We have a lot of organizing to do. The problem is that most of us are too tired to do much activist work outside of seeing clients anymore. Maybe you’ve noticed that a lot us here in Therapistlandia are heavily flirting with burnout if not full on in a relationship with them. It’s terrible to have worked so hard to start your own practice and still find exhaustion creeping up on you. Or maybe even swallowing you whole.
The worst part is, you’re your own boss now. So there’s no one but internalized capitalism to hate on. And that’s not a specific person. So you’re left alone with all the ickiness and rage. At least before you had coworkers to commiserate with.
It can be really bleak out there.

I have supported 50+ therapists and somatic practitioners, new and seasoned, in private practice to be able to feel satisfied in their days and lives and resourced in this work. I know you can, too.
We’re all different and here are some examples from my own journey: I arrived in private practice pre-burnt out from working in community mental health even before grad school. I love my communities but I sure as hell wasn’t doing that again.
I was so programmed from those experiences, it took me years to unlearn the patterns—even though no one was making me work like that anymore!
I’m not going to tell you I have it all figured out because I don't. I honestly don’t think there are any magic answers in late stage capitalism. We’re just trying to reduce harm to ourselves and others, be there for our loved ones, and try to enjoy this one life we know we have. But I have tried many many ways of being in this work.

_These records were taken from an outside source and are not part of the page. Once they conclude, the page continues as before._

Lemma drawPage_page a a' :
  okOled (oled a) -> drawPage a = Some a' -> pageStateOk a -> pageStateOk a'.
Proof.
  intros Hok Hrun (Hsel & Hpage & Hcnt).
  destruct (drawPage_frame a Hok) as (a2 & Hr2 & _ & Hp & Hs & _ & _ & Hle).
  assert (a2 = a') by congruence. subst a2.
  split; [rewrite Hs; exact Hsel|]. split; [rewrite Hp; exact Hpage|].
  split; [|lia].
  destruct (drawing a) eqn:Hd;
    [rewrite (drawPage_gate a (or_introl Hd)) in Hrun; injection Hrun as <-; lia|].
  destruct (shutdownFlag a) eqn:Hf;
    [rewrite (drawPage_gate a (or_intror Hf)) in Hrun; injection Hrun as <-; lia|].
  destruct (Z.lt_trichotomy (pageSleepCount a) 0) as [Hc|[Hc|Hc]].
  - assert (Hsame : drawPage a = Some a).
    { unfold drawPage. rewrite Hd, Hf. cbn [orb].
      replace (pageSleepCount a <=? 0) with true by (symmetry; apply Z.leb_le; lia).
      replace (pageSleepCount a =? 0) with false by (symmetry; apply Z.eqb_neq; lia).
      reflexivity. }
    rewrite Hsame in Hrun. injection Hrun as <-. lia.
  - destruct (drawPage_at_zero a Hok Hd Hf Hc) as (a3 & Hr3 & _ & Hc3 & _).
    assert (a3 = a') by congruence. subst a3. lia.
  - destruct (drawPage_awake a Hok Hd Hf Hc) as (a3 & Hr3 & _ & Hc3 & _).
    assert (a3 = a') by congruence. subst a3. rewrite Hc3.
    rewrite wrapInt_small; [lia|].
    unfold pageSleep in Hcnt. unfold Go.minInt, Go.maxInt, Go.intBits. lia.
Qed.
(** * LegalBot AI: the agent orchestration core, embedded and verified

    A shallow embedding of the orchestration code of the LegalBot backend:

    - [app/agent/graph.py]: [should_continue], [call_model] and the run of
      the compiled graph over [AgentState] ([app/agent/state.py]);
    - [app/agent/legal_tools.py]: [legal_assistant], [web_search],
      [calculate_fee], [get_date_info] and [format_document];
    - [app/api/v1/chat.py]: [chat_endpoint], [delete_message],
      [upload_pdf] and [websocket_endpoint], a turn and the whole
      connection, with the [ConnectionManager];
    - [app/api/deps.py]: [verify_api_key], [get_user_from_token],
      [get_current_user], [verify_admin] and [get_current_user_optional];
    - [app/core/resources.py]: the cached [pc] and [get_index].

    Python text is kept as UTF-8 byte strings.  Calls that leave the
    repository (model backends, the vector index, the web search, the
    clock, the token decoder, the database, the socket) are outcomes
    supplied by an environment record: each one either returns a value or
    raises. *)

From Stdlib Require Import Ascii Bool Arith Lia.
From stdpp Require Import base option list strings pretty gmap.


(** ** Python text *)

Module PyStr.

(** The double quote, which the f-strings of the source put around a
    user-supplied fragment. *)
Definition dq : string := String (ascii_of_nat 34) EmptyString.

(** The line feed, [chr(10)] in the source. *)
Definition nl : string := String (ascii_of_nat 10) EmptyString.
(** After a first pass every column of the mapping is settled. *)
Lemma merge_columns_settle (n : nat) (w : work_item)
    (mapping : list (string * list float32)) (st st1 : merge_state) :
  for_each (merge_column clock out files work_items n) st mapping = Ok st1 →
  work_items !! n = Some w → NoDup mapping.*1 →
  (∀ c old, col_data (result_df st) !! c = Some old →
            length old = length (index (result_df st))) →
  ∀ c vals, (c, vals) ∈ mapping →
    loc_setitem (result_df st1) (peptides w) c vals = Ok (result_df st1).
Proof.
  intros Hrun Hw. revert st Hrun.
  induction mapping as [|[c0 v0] mapping IH]; intros st Hrun Hnd Hlens c vals Hin.
  - by apply not_elem_of_nil in Hin.
  - cbn [for_each] in Hrun.
    destruct (merge_column clock out files work_items n st (c0, v0))
      as [sta|] eqn:Hstep; [|done].
    cbn [bind] in Hrun.
    destruct (merge_column_frame _ _ _ _ _ _ _ _ _ Hstep) as (w' & Hw' & Hset).
    rewrite Hw in Hw'. injection Hw' as <-.
    simpl in Hnd. apply NoDup_cons in Hnd as [Hfresh Hnd].
    pose proof (loc_setitem_lengths _ _ _ _ _ Hset Hlens) as Hlens'.
    apply elem_of_cons in Hin as [[= -> ->]|Hin];
      [|by apply (IH sta Hrun Hnd Hlens')].
    assert (loc_setitem (result_df sta) (peptides w) c0 v0
            = Ok (result_df sta)) as Hfix.
    { apply (loc_setitem_idem _ _ _ _ _ Hset).
      intros old Hold. rewrite (Hlens c0 old Hold). done. }
    clear IH Hstep Hset Hlens Hlens' st.
    revert sta Hrun Hfix.
    induction mapping as [|[c1 v1] mapping IH]; intros sta Hrun Hfix.
    + by injection Hrun as <-.
    + cbn [for_each] in Hrun.
      destruct (merge_column clock out files work_items n sta (c1, v1))
        as [stb|] eqn:Hstep; [|done].
      cbn [bind] in Hrun.
      destruct (merge_column_frame _ _ _ _ _ _ _ _ _ Hstep)
        as (w' & Hw' & Hset).
      rewrite Hw in Hw'. injection Hw' as <-.
      simpl in Hfresh, Hnd. apply NoDup_cons in Hnd as [_ Hnd].
      apply (IH ltac:(by intros ?; apply Hfresh; right) Hnd stb Hrun).
      apply (loc_setitem_settled_other _ _ _ _ _ _ _ _ Hfix Hset).
      intros ->. apply Hfresh. left.
Qed.
(** * HGrid: the Tree/Leaf model and its row-store synchronisation

    A shallow embedding of [src/hgrid.js] (Tree, Leaf, the HGrid controller
    methods that add, remove, collapse and expand rows) and of the [onMoveRows]
    callback of [plugins/hgrid-draggable/src/hgrid-draggable.js].

    JavaScript objects are finite maps from property names to values, arrays
    are lists, mutable state (the id counter, the row store, the tree of node
    objects) is passed explicitly, and a thrown exception is an [Err] result. *)

From stdpp Require Import base option list gmap strings.
From Stdlib Require Import Ascii.

Open Scope string_scope.
Open Scope Z_scope.
Open Scope list_scope.

(** ** JavaScript values and objects *)

(** The values a property of a data object or of a row can hold.  Numbers are
    integers here (ids, depths and counters are), and [VNode r] is a reference
    to the Tree or Leaf object with identity [r].  A property whose value is
    [undefined] is not told apart from a property that is absent: reading
    either gives [None]. *)
Inductive value :=
| VNull
| VBool (b : bool)
| VNum (n : Z)
| VStr (s : string)
| VNode (r : nat).

#[global] Instance value_eq_dec : EqDecision value.
Proof. solve_decision. Defined.

(** JavaScript truthiness, as used by [if (data.id)], [!item._hidden], ... *)
Definition truthy (v : value) : bool :=
  match v with
  | VNull => false
  | VBool b => b
  | VNum n => negb (Z.eqb n 0)
  | VStr s => negb (String.eqb s "")
  | VNode _ => true
  end.

Definition truthy_opt (o : option value) : bool := from_option truthy false o.

(** A data object: its scalar properties, and its [children] property when it
    holds an array of nested data objects.  Rows of the store are objects of
    the same shape. *)
#[local] Unset Elimination Schemes.
Inductive jsobj :=
| JsObj (props : gmap string value) (children : option (list jsobj)).
#[local] Set Elimination Schemes.

Definition props (o : jsobj) : gmap string value :=
  match o with JsObj p _ => p end.

Definition children_of (o : jsobj) : option (list jsobj) :=
  match o with JsObj _ c => c end.

Abbreviation item := jsobj (only parsing).
(** * ravenFS front end: the transfer engine of the two pages

    A shallow embedding of the event handlers of the two React pages of the
    front end:

    - the segmented ("DFS") page, [DFSPage]: [fetchFiles],
      [handleUploadSubmit], [handleDownload] (streamed download with
      per-chunk progress and reassembly) and [handleDelete];
    - the whole-file page, [NoDFSPage] (frontend/app/nodfs/page.tsx): the same
      four handlers, its [handleDownload] reading the body as one blob.

    A handler of a React function component reads only the values its closure
    captured at the render that created it, and writes through the state
    setters.  It is therefore modelled as a function from the captured render
    state, its argument and the answers of the browser (fetch results, stream
    reads, clock) to a completion together with the ordered log of its
    effects: state-setter calls and calls of browser APIs.  The state of the
    component after the handler is that log replayed on the current state.

    Numbers: byte counts, lengths and indices are naturals; percentages are
    exact rationals ([Q]), the arithmetic [Math.min(100, received / totalSize
    * 100)] being taken over the rationals.  (Rounding to doubles is monotone
    and exact at the values 0, 1 and 100 the properties below rely on.) *)

From Stdlib Require Import String List ZArith QArith Qminmax Lia Bool Arith.
From Stdlib Require Import DecimalString Sorted NArith.
From Stdlib.Strings Require Import Byte.
Import ListNotations.

Open Scope string_scope.
Open Scope list_scope.
Open Scope nat_scope.

(* ================================================================== *)
(** ** JavaScript values used by the pages *)

Module JS.

(** A slot of a JavaScript array of numbers: a number, or nothing (a hole,
    or [undefined]). *)
Definition slot : Type := option Q.

(** The array [new Array(arg)] builds: [arg] a length gives that many empty
    slots; [arg = undefined] gives the one-element array [[undefined]].  The
    constructor itself refuses lengths from 2^32 on: see [new_Array_checked]
    below. *)
Definition new_Array (arg : option nat) : list slot :=
  match arg with
  | Some len => repeat None len
  | None => [None]
  end.

(** [a.fill(v)] *)
Definition fill (a : list slot) (v : Q) : list slot :=
  map (fun _ => Some v) a.

(** [a.slice()]: a fresh copy. *)
Definition slice (a : list slot) : list slot := a.

(** In-range replacement. *)
Fixpoint replace_at (a : list slot) (i : nat) (v : slot) : list slot :=
  match a, i with
  | [], _ => []
  | _ :: t, O => v :: t
  | h :: t, S j => h :: replace_at t j v
  end.

(** [a[i] = v]: replaces slot [i] when it exists; otherwise the array grows
    to length [i + 1], the slots in between staying empty. *)
Definition array_store (a : list slot) (i : nat) (v : Q) : list slot :=
  if i <? length a then replace_at a i (Some v)
  else a ++ repeat None (i - length a) ++ [Some v].

(** [i < n] where [n] may be [undefined]: a comparison with [undefined] is
    false. *)
Definition lt_number (i : nat) (n : option nat) : bool :=
  match n with
  | Some k => i <? k
  | None => false
  end.

(** [Number(h)] for the value of a Content-Length header: [null] (header
    absent) converts to 0, a string of decimal digits to its value. *)
Definition Number (h : option nat) : nat :=
  match h with
  | Some n => n
  | None => 0
  end.

(** [n || d] on numbers: 0 is falsy. *)
Definition or_else (n d : nat) : nat := if n =? 0 then d else n.

(** [s || d] on an optional string: [undefined] and the empty string are
    falsy. *)
Definition string_or_else (s : option string) (d : string) : string :=
  match s with
  | Some EmptyString => d
  | Some u => u
  | None => d
  end.

(** A number inside a template literal, for the integers a double holds
    exactly and prints in full (magnitude up to 2^53; from 1e21 on the
    template literal switches to the exponent form). *)
Definition String_of_number (z : Z) : string :=
  NilZero.string_of_int (Z.to_int z).

(** [new Uint8Array(n)]: [n] zero bytes. *)
Definition new_Uint8Array (n : nat) : list byte := repeat x00 n.

(** A [File] picked in the form. *)
Record File : Type := { file_name : string; file_content : list byte }.

(** Calls of browser APIs, in the order they are made. *)
Inductive event : Type :=
| Fetch (method : string) (url : string) (form_file : option File)
| ConsoleError (error : string)
| ConsoleLog (message : string)
| PreventDefault
| NewBlob (bytes : list byte)
| CreateObjectURL (blob : list byte) (url : string)
| RevokeObjectURL (url : string)
| CreateElement (tag : string)
| SetHref (url : string)
| SetDownload (name : string)
| AppendChild
| Click
| Remove.

(** Completion of a piece of code: normal, or an exception carrying the
    message of the thrown error. *)
Inductive completion (A : Type) : Type :=
| Ok (a : A)
| Thrown (error : string).
Arguments Ok {A} a.
Arguments Thrown {A} error.

(** The body of a response as a stream: the successive results
    [{done: false, value}] of [reader.read()], then either [{done: true}] or
    a rejected read. *)
Inductive stream_end : Type :=
| Done
| ReadFails (error : string).

Record ReadableStream : Type :=
  { segments : list (option (list byte)); ending : stream_end }.

(** The parsed JSON body, as the pages use it. *)
Record JsonData (F : Type) : Type := { files : list F }.
Arguments files {F} _.

(** What the pages look at in a [Response].  [json] and [blob] are [None]
    when the corresponding promise rejects. *)
Record Response (F : Type) : Type :=
  { ok : bool;
    content_length : option nat;
    body : option ReadableStream;
    json : option (JsonData F);
    blob : option (list byte) }.
Arguments ok {F} _.
Arguments content_length {F} _.
Arguments body {F} _.
Arguments json {F} _.
Arguments blob {F} _.

(** [await fetch(...)]: rejected (network failure) or resolved. *)
Inductive FetchResult (F : Type) : Type :=
| Rejected (error : string)
| Resolved (r : Response F).
Arguments Rejected {F} error.
Arguments Resolved {F} r.

(** *** Effect log with exceptions *)

Section Monad.
Context {E : Type}.

Definition M (A : Type) : Type := (list E * completion A)%type.

Definition ret {A} (a : A) : M A := ([], Ok a).

Definition throw {A} (error : string) : M A := ([], Thrown error).

Definition emit (e : E) : M unit := ([e], Ok tt).

Definition bind {A B} (m : M A) (k : A -> M B) : M B :=
  match m with
  | (l, Ok a) => let (l', r) := k a in (l ++ l', r)
  | (l, Thrown error) => (l, Thrown error)
  end.

(** [try { m } catch (error) { handler error }] *)
Definition try_catch {A} (m : M A) (handler : string -> M A) : M A :=
  match m with
  | (l, Thrown error) => let (l', r) := handler error in (l ++ l', r)
  | (l, Ok a) => (l, Ok a)
  end.

(** [try { m } finally { f }]: [f] always runs; its own exception, if
    any, replaces the completion of [m]. *)
Definition try_finally {A} (m : M A) (f : M unit) : M A :=
  match m, f with
  | (l, r), (l', Ok _) => (l ++ l', r)
  | (l, _), (l', Thrown error) => (l ++ l', Thrown error)
  end.

Definition effects {A} (m : M A) : list E := fst m.
Definition outcome {A} (m : M A) : completion A := snd m.
End Monad.
Arguments M E A : clear implicits.

Declare Scope js_scope.
Delimit Scope js_scope with js.
Notation "x <- m ;; k" := (bind m (fun x => k))
  (at level 100, m at next level, right associativity) : js_scope.
Notation "m ;; k" := (bind m (fun _ => k))
  (at level 100, right associativity) : js_scope.

(** [target.set(source, offset)] on a [Uint8Array]: a [RangeError] when the
    source does not fit. *)
Definition Uint8Array_set {E} (target source : list byte) (offset : nat)
  : M E (list byte) :=
  if length target <? offset + length source
  then throw "RangeError: offset is out of bounds"
  else ret (firstn offset target ++ source
            ++ skipn (offset + length source) target).

(** The lengths [new Array(len)] accepts: below 2^32.  [undefined] is not a
    length and is accepted as the single element of the array. *)
Definition array_length_ok (arg : option nat) : Prop :=
  match arg with
  | Some len => (N.of_nat len < 4294967296)%N
  | None => True
  end.

(** [new Array(arg)] with its check: a [RangeError] for a length that is not
    below 2^32. *)
Definition new_Array_checked {E} (arg : option nat) : M E (list slot) :=
  match arg with
  | Some len =>
      if (N.of_nat len <? 4294967296)%N
      then ret (new_Array arg)
      else throw "RangeError: Invalid array length"
  | None => ret (new_Array arg)
  end.

End JS.
Import JS.
Open Scope js_scope.

(* ================================================================== *)
(** ** The segmented page (DFSPage) *)

Module DFSPage.

(** [interface FileRecord].  [total_chunks] is declared a number, but the
    records arrive unvalidated from [data.files]; a record without the
    field reads [undefined] ([None]). *)
Record FileRecord : Type :=
  { id : Z;
    filename : string;
    file_hash : string;
    file_size : Z;
    total_chunks : option nat;
    created_at : string }.

(** The [useState] cells of the component. *)
Record State : Type :=
  { fileList : list FileRecord;
    selectedFile : option File;
    uploading : bool;
    downloadProgress : list slot;
    downloadingFile : option FileRecord;
    downloadTime : option Z;
    errorMessage : string }.

Definition initial : State :=
  {| fileList := [];
     selectedFile := None;
     uploading := false;
     downloadProgress := [];
     downloadingFile := None;
     downloadTime := None;
     errorMessage := "" |}.

(** Effects of a handler: a browser call, or a call of a state setter. *)
Inductive effect : Type :=
| Browser (e : event)
| setFileList (l : list FileRecord)
| setSelectedFile (f : option File)
| setUploading (b : bool)
| setDownloadProgress (a : list slot)
| setDownloadingFile (r : option FileRecord)
| setDownloadTime (t : option Z)
| setErrorMessage (m : string).

(** What a setter call does to the state. *)
Definition apply (s : State) (e : effect) : State :=
  match e with
  | Browser _ => s
  | setFileList l =>
      {| fileList := l; selectedFile := selectedFile s;
         uploading := uploading s; downloadProgress := downloadProgress s;
         downloadingFile := downloadingFile s;
         downloadTime := downloadTime s; errorMessage := errorMessage s |}
  | setSelectedFile f =>
      {| fileList := fileList s; selectedFile := f;
         uploading := uploading s; downloadProgress := downloadProgress s;
         downloadingFile := downloadingFile s;
         downloadTime := downloadTime s; errorMessage := errorMessage s |}
  | setUploading b =>
      {| fileList := fileList s; selectedFile := selectedFile s;
         uploading := b; downloadProgress := downloadProgress s;
         downloadingFile := downloadingFile s;
         downloadTime := downloadTime s; errorMessage := errorMessage s |}
  | setDownloadProgress a =>
      {| fileList := fileList s; selectedFile := selectedFile s;
         uploading := uploading s; downloadProgress := a;
         downloadingFile := downloadingFile s;
         downloadTime := downloadTime s; errorMessage := errorMessage s |}
  | setDownloadingFile r =>
      {| fileList := fileList s; selectedFile := selectedFile s;
         uploading := uploading s; downloadProgress := downloadProgress s;
         downloadingFile := r;
         downloadTime := downloadTime s; errorMessage := errorMessage s |}
  | setDownloadTime t =>
      {| fileList := fileList s; selectedFile := selectedFile s;
         uploading := uploading s; downloadProgress := downloadProgress s;
         downloadingFile := downloadingFile s;
         downloadTime := t; errorMessage := errorMessage s |}
  | setErrorMessage m =>
      {| fileList := fileList s; selectedFile := selectedFile s;
         uploading := uploading s; downloadProgress := downloadProgress s;
         downloadingFile := downloadingFile s;
         downloadTime := downloadTime s; errorMessage := m |}
  end.

(** The state once every setter call of a log has taken effect. *)
Definition replay (log : list effect) (s : State) : State :=
  fold_left apply log s.

(** The requests, progress arrays and blobs found in a log. *)
Definition requests (log : list effect) : list event :=
  flat_map (fun e => match e with
                     | Browser (Fetch m u f) => [Fetch m u f]
                     | _ => []
                     end) log.

Definition progress_updates (log : list effect) : list (list slot) :=
  flat_map (fun e => match e with
                     | setDownloadProgress a => [a]
                     | _ => []
                     end) log.

Definition browser_calls (log : list effect) : list event :=
  flat_map (fun e => match e with
                     | Browser ev => [ev]
                     | _ => []
                     end) log.

Section Handlers.
(** [process.env.NEXT_PUBLIC_BACKEND_URL] *)
Variable NEXT_PUBLIC_BACKEND_URL : option string.

Definition backendUrl : string :=
  string_or_else NEXT_PUBLIC_BACKEND_URL
    "https://tender-energy-production.up.railway.app".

As a survivor of developmental trauma, I am determined to have a happy childhood now despite being in my 40’s! And I also have had to deeply excavate patterns of diminishing my needs and re-defining how I can feel safe in my body.
Feeling supported and resourced used to bring up terror. The fear of being cast out. Of not belonging to our people. I was so used to living in an adrenalized state which worked well for not dying while bike commuting in downtown San Francisco. I live in the woods now, thank goodness.
We all have different bodies and biorhythms. Here are a few examples of what private practice has made possible once I processed more pesky trauma patterns and was able to live from a more regulated place: I haven’t used an alarm clock or worked before 10am in years.
But maybe you’re a morning person! Either way, this working for yourself thing is your chance to align your work with your body, your health, your life. And all the things you love beyond this work.
I use somatic practice to go deeper than “business coaching” and “marketing courses.”
Just like healing, this process might feel a little worse before it feels better. This might even be harder than some of the therapy you’ve done. But it’s worth it. I know you already know that facing what’s under all this surface stuff is scary and hard. And it’s what allows real change to happen.
We will go deep. We will work with financial trauma, work habits, codependent patterns, and more. All the work is grounded in an anti-capitalist and disembodying white supremacy analysis. Your dreams and desires are worth it. Your life is worth it.
Healing your practice isn’t mysterious magic. But it is magical.
The rest of your practice…and the rest of your life is before you.